Burdżanadze zwróciła też uwagę na różne interesy i brak solidarności krajów WNP wymieniając Tadżykistan, który zgłosił się skwapliwie z ofertą zastąpienia gruzińskich win na rosyjskim rynku swoimi produktami. (Trzeba jednak zauważyć, że w liście skierowanym do ambasadora Gruzji w Duszanbe Davita Zalkaniana 13 kwietnia Tadżykistan oficjalnie przeprosił Gruzję za wcześniejsze deklaracje; Tadżycy powołali się na wzajemne przyjazne relacje i określili całą sprawę jako „prowokację” ze strony człowieka, który nie miał uprawnień aby wypowiadać się w imieniu instytucji rządowych).

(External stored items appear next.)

(* ===== verification/TopicRepo.v ===== *)
(** * Topics: the repository

    [internal/topic/repository*.go] and its data.  The collection of a method that
    takes a collection name is [StateName].  A search pattern is a regular expression
    that the server compiles, a parameter ([MongoRegex]). *)
From S2P Require Import Prelude GoString GoTime GoMonad Sql RedisStr Mongo UserModel FeedModel.

(** A case-insensitive pattern, and the texts it matches; the server rejects
    a malformed one. *)
Class MongoRegex := regex_i : string -> option (string -> bool).

Module TopicRepo.
Import Users Feed.
Open Scope Z_scope.

(** ** Data *)
Record Topic := mkTopic {
  tp_ID : Z;
  tp_ThemeID : string;
  tp_UserID : string;
  tp_Title : string;
  tp_Content : string;
  tp_Imgs : list string;
  tp_HasCheck : bool;
  tp_VisitedNum : Z;
  tp_LikeNum : Z;
  tp_CommentNum : Z;
  tp_CollectionNum : Z;
  tp_Ext : option Ext;
  tp_AccountType : string;
  tp_NickName : string;
  tp_Avatar : string;
  tp_StuIsCheck : option bool;
  tp_ProvisionalExpiresAt : option Z;
  tp_CreatedTime : string;
  tp_HasLike : bool;
  tp_HasCollection : bool;
}.
Record topicAuthor := mkTopicAuthor {
  ta_ID : Z; ta_Nickname : string; ta_Avatar : string; ta_AccountType : string; ta_RootUserID : Z;
  ta_StuIsCheck : bool; ta_ProvisionalExpiresAt : option Z;
}.
Record CreateTopicReq := mkCreateTopicReq {
  ctr_ThemeID : string; ctr_Title : string; ctr_Content : string; ctr_Imgs : list string;
  ctr_Ext : option Ext; ctr_AccountType : string;
}.
Record UpdateTopicReq := mkUpdateTopicReq {
  utr_Title : string; utr_Content : string; utr_Imgs : list string; utr_Ext : option string; utr_HasCheck : option bool;
}.

Definition encode_topic (id : Z) (t : Topic) : TopicDoc :=
  mkTopicDoc id (tp_ThemeID t) (tp_UserID t) (tp_Title t) (tp_Content t) (tp_Imgs t) (tp_HasCheck t)
    (tp_VisitedNum t) (tp_LikeNum t) (tp_CommentNum t) (tp_CollectionNum t) (tp_Ext t) (tp_AccountType t)
    (tp_NickName t) (tp_Avatar t) None None None.
Definition decode_topic (d : TopicDoc) : Topic :=
  mkTopic (td_ID d) (td_ThemeID d) (td_UserID d) (td_Title d) (td_Content d) (td_Imgs d) (td_HasCheck d)
    (td_VisitedNum d) (td_LikeNum d) (td_CommentNum d) (td_CollectionNum d) (td_Ext d) (td_AccountType d)
    (td_NickName d) (td_Avatar d) None None "" false false.
Definition topic_author (u : User) : topicAuthor :=
  mkTopicAuthor (usr_ID u) (usr_Nickname u) (usr_Avatar u) (usr_AccountType u) (usr_RootUserID u)
    (usr_StuIsCheck u) (usr_ProvisionalExpiresAt u).

(** The keys of a [$set]. *)
Inductive TopicSet :=
| set_title (v : string) | set_content (v : string) | set_imgs (v : list string)
| set_ext (v : string) | set_hasCheck (v : bool).
Definition apply_set (c : TopicSet) (d : TopicDoc) : TopicDoc :=
  match c with
  | set_title v => {| d with td_Title := v |}
  | set_content v => {| d with td_Content := v |}
  | set_imgs v => {| d with td_Imgs := v |}
  | set_ext v => {| d with td_Ext := Some (ExtString v) |}
  | set_hasCheck v => {| d with td_HasCheck := v |}
  end.
Definition apply_sets (update : list TopicSet) (d : TopicDoc) : TopicDoc := foldr apply_set d update.

Inductive StateName := mongoCollTopicLike | mongoCollTopicCollection.
Definition coll_text (n : StateName) : string :=
  match n with mongoCollTopicLike => "campus_topic_like" | mongoCollTopicCollection => "campus_topic_collection" end.

(** The counters that [IncrementTopicField] is called with. *)
Inductive TopicField := visitedNum | likeNum | collectionNum.
Definition field_text (f : TopicField) : string :=
  match f with visitedNum => "visitedNum" | likeNum => "likeNum" | collectionNum => "collectionNum" end.
Definition inc_field (f : TopicField) (delta : Z) (d : TopicDoc) : option TopicDoc :=
  match f with
  | visitedNum => (fun n => {| d with td_VisitedNum := n |}) <$> inc_int delta (td_VisitedNum d)
  | likeNum => (fun n => {| d with td_LikeNum := n |}) <$> inc_int delta (td_LikeNum d)
  | collectionNum => (fun n => {| d with td_CollectionNum := n |}) <$> inc_int delta (td_CollectionNum d)
  end.

Section repository.
Context {E : Env} {O : ObjectIDs} {D : SqlEngine} {R : RedisServer} {G : MongoServer}.
Notation DB := (DB D R G).
Notation M := (M DB).

Definition gormDB : M unit :=
  let! s := get_db in if db_nil s then throw (ENew "gorm db not initialized") else ret tt.
Definition mongoCollection : M unit :=
  let! s := get_db in if mongo_nil s then throw (ENew "mongo db not initialized") else ret tt.

(** A filter the server rejects fails the operation. *)
Definition filtered {T A} (filter : option (T -> bool)) (op : (T -> bool) -> M A) : M A :=
  match filter with
  | Some p => op p
  | None => mongo_stmt;; throw (EDriver "Regular expression is invalid")
  end.

(** ** [repository_topic.go] *)
Definition CreateTopic (topic : Topic) : M Topic :=
  mongoCollection;;
  let! id := (if ObjectID.IsZero (tp_ID topic) then NewObjectID else ret (tp_ID topic)) in
  map_err (EWrapf "insert topic") (InsertOne TopicDoc (encode_topic id topic));;
  ret {| topic with tp_ID := id |}.

Definition hideTopic (id : Z) (filter : TopicDoc -> bool) : M bool :=
  mongoCollection;;
  let! res := map_err (EWrapf ("hide topic " ++ ObjectID.Hex id))
    (UpdateOne TopicDoc (byid id filter) (fun d => Some {| d with td_HasCheck := false |})) in
  ret (0 <? MatchedCount res).
Definition HideTopicByUser (topicID : Z) (userID : string) : M bool :=
  hideTopic topicID (fun d => String.eqb (td_UserID d) userID).
Definition HideTopicAdmin (topicID : Z) : M bool := hideTopic topicID (fun _ => true).

Definition FindTopicByID (topicID : Z) (onlyChecked : bool) : M (option Topic) :=
  mongoCollection;;
  let! d := doc_or_nil ("find topic by id " ++ ObjectID.Hex topicID)
    (FindOne TopicDoc (byid topicID (fun d => negb onlyChecked || td_HasCheck d))) in
  ret (decode_topic <$> d).

Definition IncrementTopicField (topicID : Z) (field : TopicField) (delta : Z) : M unit :=
  if delta =? 0 then ret tt
  else
    mongoCollection;;
    map_err (EWrapf ("increment topic " ++ ObjectID.Hex topicID ++ " field " ++ field_text field ++ " by " ++ GoStr.FormatInt delta))
      (UpdateByID TopicDoc topicID (inc_field field delta));;
    ret tt.

Definition UpdateTopic (topicID : Z) (userID : string) (update : list TopicSet) : M bool :=
  mongoCollection;;
  let! res := map_err (EWrapf ("update topic " ++ ObjectID.Hex topicID))
    (UpdateOne TopicDoc (byid topicID (fun d => String.eqb (td_UserID d) userID)) (fun d => Some (apply_sets update d))) in
  ret (0 <? MatchedCount res).

Definition FindTopicsPage (filter : option (TopicDoc -> bool)) (sort : list TopicDoc -> list TopicDoc)
    (page size : Z) : M (list Topic * Z) :=
  let page := if page <=? 0 then 1 else page in
  let size := if size <=? 0 then 15 else size in
  mongoCollection;;
  let! total := map_err (EWrapf "count topics") (filtered filter (CountDocuments TopicDoc)) in
  let! docs := map_err (EWrapf "find topics")
    (filtered filter (fun p => FindPage TopicDoc p sort (mul64 (sub64 page 1) size) size)) in
  ret (decode_topic <$> docs, total).

(** ** [repository_admin.go] *)
Definition UpdateTopicAdmin (topicID : Z) (update : list TopicSet) : M bool :=
  mongoCollection;;
  let! res := map_err (EWrapf ("admin update topic " ++ ObjectID.Hex topicID))
    (UpdateOne TopicDoc (byid topicID (fun _ => true)) (fun d => Some (apply_sets update d))) in
  ret (0 <? MatchedCount res).

Definition state_coll (n : StateName) : Coll DB (State R) StateDoc _ _ :=
  match n with mongoCollTopicLike => coll_topic_likes | mongoCollTopicCollection => coll_topic_collections end.

Definition pull_topic (topicID : string) (d : StateDoc) : StateDoc := {| d with st_TopicIDs := pull topicID (st_TopicIDs d) |}.
Definition removeTopicFromStateCollection (collName : StateName) (topicID : string) : M Z :=
  mongoCollection;;
  let! res := map_err (EWrapf ("remove topic " ++ topicID ++ " from " ++ coll_text collName))
    (UpdateMany (HC := state_coll collName) StateDoc (fun _ => true) (pull_topic topicID)) in
  ret (ModifiedCount res).

Definition hide_comment_doc (d : CommentDoc) : CommentDoc := {| d with cd_HasCheck := Some false |}.
Definition CleanupDeletedTopic (topicID : string) : M unit :=
  removeTopicFromStateCollection mongoCollTopicLike topicID;;
  removeTopicFromStateCollection mongoCollTopicCollection topicID;;
  mongoCollection;;
  map_err (EWrapf ("hide topic comments " ++ topicID))
    (UpdateMany CommentDoc (fun d => String.eqb (cd_TopicID d) topicID) hide_comment_doc);;
  ret tt.

(** ** [repository_social.go] *)
Definition of_user (userID accountType : string) (d : StateDoc) : bool :=
  String.eqb (st_UserID d) userID && String.eqb (st_AccountType d) accountType.

(** The ids of the document, [None] when there is none. *)
Definition FindTopicStateDocs (collName : StateName) (userID accountType : string) : M (option (list string)) :=
  mongoCollection;;
  let! d := doc_or_nil ("find " ++ coll_text collName ++ " docs")
    (FindOne (HC := state_coll collName) StateDoc (of_user userID accountType)) in
  ret (st_TopicIDs <$> d).

Definition AddTopicState (collName : StateName) (userID themeName accountType topicID : string) : M bool :=
  mongoCollection;;
  let! res := map_err (EWrapf ("update " ++ coll_text collName ++ " topic state"))
    (Upsert (HC := state_coll collName) StateDoc (of_user userID accountType)
      (fun d => Some {| d with st_TopicIDs := addToSet topicID (st_TopicIDs d) |})
      (fun id => mkStateDoc id userID themeName accountType [topicID])) in
  ret ((0 <? ModifiedCount res) || (0 <? UpsertedCount res)).

Definition RemoveTopicState (collName : StateName) (userID accountType topicID : string) : M bool :=
  mongoCollection;;
  let! res := map_err (EWrapf ("remove topic " ++ topicID ++ " from " ++ coll_text collName))
    (UpdateOne (HC := state_coll collName) StateDoc (of_user userID accountType)
      (fun d => Some (pull_topic topicID d))) in
  ret (0 <? ModifiedCount res).

Definition CountTopicStateItems (collName : StateName) (userID accountType : string) : M Z :=
  let! docs := FindTopicStateDocs collName userID accountType in
  ret (match docs with Some ids => Z.of_nat (length ids) | None => 0 end).

Definition FindTopicsByIDs (topicIDs : list Z) (onlyChecked : bool) : M (list Topic) :=
  if bool_decide (topicIDs = []) then ret []
  else
    mongoCollection;;
    let! docs := map_err (EWrapf "find topics by ids")
      (Find TopicDoc (fun d => bool_decide (td_ID d ∈ topicIDs) && (negb onlyChecked || td_HasCheck d))) in
    ret (decode_topic <$> docs).

(** ** [repository_theme.go] *)
Definition ThemeExists (themeID : string) : M bool :=
  mongoCollection;;
  let! d := doc_or_nil ("check theme " ++ themeID ++ " exists")
    (FindOne ThemeIDDoc (fun d => String.eqb (th_ThemeID d) themeID)) in
  ret (match d with Some _ => true | None => false end).
Definition FindThemeName (themeID : string) : M string :=
  mongoCollection;;
  let! d := doc_or_nil ("find theme " ++ themeID) (FindOne ThemeIDDoc (fun d => String.eqb (th_ThemeID d) themeID)) in
  ret (match d with Some d => th_Name d | None => "" end).

(** ** [repository_user.go] *)
(** [First]: the least key. *)
Definition first_user (text : string) (q : User -> bool) : M (option topicAuthor) :=
  gormDB;;
  let! r := attempt (find User q) in
  match r with
  | Ok rows => ret (topic_author <$> head (order_by usr_ID rows))
  | Err e => if errors_Is e record_not_found_text then ret None else throw (EWrapf text e)
  end.
Definition FindUserByID (id : Z) : M (option topicAuthor) :=
  if id <=? 0 then ret None
  else first_user ("find topic author by id " ++ GoStr.FormatInt id) (byid id (fun _ => true)).
Definition authors_map (l : list User) : gmap Z topicAuthor :=
  foldl (fun m u => <[usr_ID u := topic_author u]> m) ∅ l.
Definition FindUsersByIDs (ids : list Z) : M (gmap Z topicAuthor) :=
  if bool_decide (ids = []) then ret ∅
  else
    gormDB;;
    let! l := map_err (EWrapf "find topic authors by ids") (find User (fun u => bool_decide (usr_ID u ∈ ids))) in
    ret (authors_map l).
Definition FindUserByRootAndAccountType (rootUserID : Z) (accountType : string) : M (option topicAuthor) :=
  first_user "find topic author by root_user_id/account_type"
    (fun u => (usr_RootUserID u =? rootUserID) && String.eqb (usr_AccountType u) accountType).

(** ** [repository_search.go] *)
Definition hotScore (d : TopicDoc) : Z := td_CommentNum d * 9 + td_LikeNum d * 6 + td_VisitedNum d * 1.
Definition hot_order (sevenDaysAgo : Z) (l : list TopicDoc) : list TopicDoc :=
  order_by (fun d => if sevenDaysAgo <=? td_ID d then 0 else 1)
    (order_by (fun d => - hotScore d) (order_by (fun d => - td_ID d) l)).
Definition SearchHotTopics (filter : option (TopicDoc -> bool)) (page size : Z) : M (list Topic * Z) :=
  let page := if page <=? 0 then 1 else page in
  let size := if size <=? 0 then 15 else size in
  mongoCollection;;
  let! total := map_err (EWrapf "count hot topics") (filtered filter (CountDocuments TopicDoc)) in
  let! t := now in
  let sevenDaysAgo := ObjectID.NewObjectIDFromTimestamp (GoTime.AddDays t (-7)) in
  let! docs := map_err (EWrapf "aggregate hot topics")
    (filtered filter (fun p => FindPage TopicDoc p (hot_order sevenDaysAgo) (mul64 (sub64 page 1) size) size)) in
  ret (decode_topic <$> docs, total).
End repository.
End TopicRepo.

Premier Gruzji Zurab Nogaideli był dużo bardziej stonowany w swoich ocenach. „Nie tylko członkowie parlamentu ale także my [to jest rząd] krytykujemy WNP za jej brak efektywności. Tym niemniej obecnie kwestia wyjścia z WNP nie jest tematem dnia. Ale w pełni rozumiem stanowisko parlamentarzystów oraz przewodniczącej”.

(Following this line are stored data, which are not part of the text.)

(* ===== verification/TopicService.v ===== *)
(** * Topics: the service

    [internal/topic/service*.go], [moderation.go], [page_result.go] and the arguments of
    [handler_helpers.go].  The message producer, the sensitive-word filter and the
    capability checker are interfaces in the code and arguments here. *)
From Stdlib Require Import Ascii.
From S2P Require Import Prelude GoString GoTime GoMonad Sql RedisStr Mongo Platform AdminJwt JwtUtil.
From S2P Require Import UserModel FeedModel CommentRepo TopicRepo.

Module TopicService.
Import Users Feed TopicRepo Pagination.
Open Scope Z_scope.

(** ** Errors *)
Definition errMsgInvalidParam : string := "参数错误".
Definition ErrTopicNotFound := Bizerr.NotFound "帖子不存在".
Definition ErrTargetUserNotFound := Bizerr.NotFound "目标用户不存在".
Definition ErrUserNotFound := Bizerr.NotFound "用户不存在".
Definition ErrThemeNotFound := Bizerr.NotFound "主题不存在".
Definition ErrAnonymousAccountNotFound := Bizerr.Biz "匿名账号不存在".
Definition ErrTopicAlreadyLiked := Bizerr.Biz "已经点赞过该帖子".
Definition ErrTopicCollectionLimit := Bizerr.Biz "收藏数量已达上限".
Definition ErrInvalidAuthClaims := Bizerr.Unauthorized "登录状态无效".
Definition slice_bounds : error := ENew "runtime error: slice bounds out of range".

Ambasador Rosji w Gruzji Władimir Czkikwiszwili powiedział 12 kwietnia po spotkaniu z Burdżanadze, że Gruzja powinna sama określić czy chce pozostać członkiem WNP czy nie. „Gruzja to suwerenne państwo, które podejmuje swoje własne decyzje. To do liderów kraju należy decyzja”. Odnosząc się do antagonizującej stosunki gruzińsko-rosyjskie sprawy zakazu importu win, Czkikwiszwili stwierdził, że „kwestia ta martwi obie strony”. „Mogę powiedzieć, że widziałem bardzo złe gruzińskie wina tak w Tbilisi, jak i w Moskwie. Teraz musimy się zastanowić jak rozwiać wątpliwości naszych służb sanitarnych. Musimy jeszcze poczekać na rezultaty kontaktów pomiędzy odpowiednimi służbami z Gruzji i z Rosji” – skomentował zamieszanie minister.
Gruzji jednak nie przekonują tłumaczenia sprowadzające całą sprawę do niskiej jakości sprzedawanych win. Tbilisi dopatruje się tu raczej wyraźnego podtekstu politycznego. Faktem jest, że problemy z jakością produktów sprzedawanych na rynek rosyjski mają głównie te państwa, których stosunki polityczne z Moskwą nie układają się ostatnio najlepiej (Polska, Ukraina, Mołdawia, Gruzja). Ta zbieżność istotnie nie wygląda na przypadkową.